Data entries:
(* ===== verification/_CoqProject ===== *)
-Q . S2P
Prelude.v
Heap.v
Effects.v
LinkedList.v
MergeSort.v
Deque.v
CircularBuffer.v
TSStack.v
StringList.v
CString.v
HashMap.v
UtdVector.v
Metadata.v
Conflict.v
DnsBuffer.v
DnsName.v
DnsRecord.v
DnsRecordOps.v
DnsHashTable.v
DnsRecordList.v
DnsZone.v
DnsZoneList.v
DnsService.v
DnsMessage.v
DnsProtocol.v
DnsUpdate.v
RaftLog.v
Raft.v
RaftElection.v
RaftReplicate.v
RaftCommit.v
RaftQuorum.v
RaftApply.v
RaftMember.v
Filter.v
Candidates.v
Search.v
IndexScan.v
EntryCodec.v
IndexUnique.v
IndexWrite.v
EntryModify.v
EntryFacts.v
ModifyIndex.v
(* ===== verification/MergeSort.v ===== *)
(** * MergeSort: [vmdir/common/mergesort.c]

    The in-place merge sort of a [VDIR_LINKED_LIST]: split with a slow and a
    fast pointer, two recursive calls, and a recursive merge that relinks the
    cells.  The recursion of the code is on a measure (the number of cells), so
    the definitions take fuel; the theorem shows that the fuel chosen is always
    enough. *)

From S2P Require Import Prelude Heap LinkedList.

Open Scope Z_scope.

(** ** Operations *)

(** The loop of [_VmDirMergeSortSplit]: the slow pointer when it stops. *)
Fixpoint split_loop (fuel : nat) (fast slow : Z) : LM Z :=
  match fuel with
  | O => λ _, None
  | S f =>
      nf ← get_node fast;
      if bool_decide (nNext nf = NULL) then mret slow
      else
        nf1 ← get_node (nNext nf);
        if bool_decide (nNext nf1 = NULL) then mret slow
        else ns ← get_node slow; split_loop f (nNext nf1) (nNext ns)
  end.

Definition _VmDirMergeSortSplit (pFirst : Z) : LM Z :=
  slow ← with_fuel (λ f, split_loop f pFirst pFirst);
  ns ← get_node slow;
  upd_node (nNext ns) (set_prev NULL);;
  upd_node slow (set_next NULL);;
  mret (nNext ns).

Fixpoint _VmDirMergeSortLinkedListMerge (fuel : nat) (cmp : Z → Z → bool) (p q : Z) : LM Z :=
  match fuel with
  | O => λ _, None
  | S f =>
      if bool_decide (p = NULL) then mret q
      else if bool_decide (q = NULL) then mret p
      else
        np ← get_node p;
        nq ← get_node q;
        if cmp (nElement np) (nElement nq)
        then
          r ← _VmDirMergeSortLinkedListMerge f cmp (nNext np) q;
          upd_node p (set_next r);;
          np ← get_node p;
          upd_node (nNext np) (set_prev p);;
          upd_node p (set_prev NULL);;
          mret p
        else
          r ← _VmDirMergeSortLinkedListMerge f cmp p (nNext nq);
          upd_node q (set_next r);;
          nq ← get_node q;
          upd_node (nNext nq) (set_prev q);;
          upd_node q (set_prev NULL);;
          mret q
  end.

### Task to complete
From the records above, transcribe exactly the run of lines that opens with the line holding "RaftApply.v" and closes with the line holding "Definition _VmDirMergeSortSplit (pFirst", both included.

### Task solution
RaftApply.v
RaftMember.v
Filter.v
Candidates.v
Search.v
IndexScan.v
EntryCodec.v
IndexUnique.v
IndexWrite.v
EntryModify.v
EntryFacts.v
ModifyIndex.v
(* ===== verification/MergeSort.v ===== *)
(** * MergeSort: [vmdir/common/mergesort.c]

    The in-place merge sort of a [VDIR_LINKED_LIST]: split with a slow and a
    fast pointer, two recursive calls, and a recursive merge that relinks the
    cells.  The recursion of the code is on a measure (the number of cells), so
    the definitions take fuel; the theorem shows that the fuel chosen is always
    enough. *)

From S2P Require Import Prelude Heap LinkedList.

Open Scope Z_scope.

(** ** Operations *)

(** The loop of [_VmDirMergeSortSplit]: the slow pointer when it stops. *)
Fixpoint split_loop (fuel : nat) (fast slow : Z) : LM Z :=
  match fuel with
  | O => λ _, None
  | S f =>
      nf ← get_node fast;
      if bool_decide (nNext nf = NULL) then mret slow
      else
        nf1 ← get_node (nNext nf);
        if bool_decide (nNext nf1 = NULL) then mret slow
        else ns ← get_node slow; split_loop f (nNext nf1) (nNext ns)
  end.

Definition _VmDirMergeSortSplit (pFirst : Z) : LM Z :=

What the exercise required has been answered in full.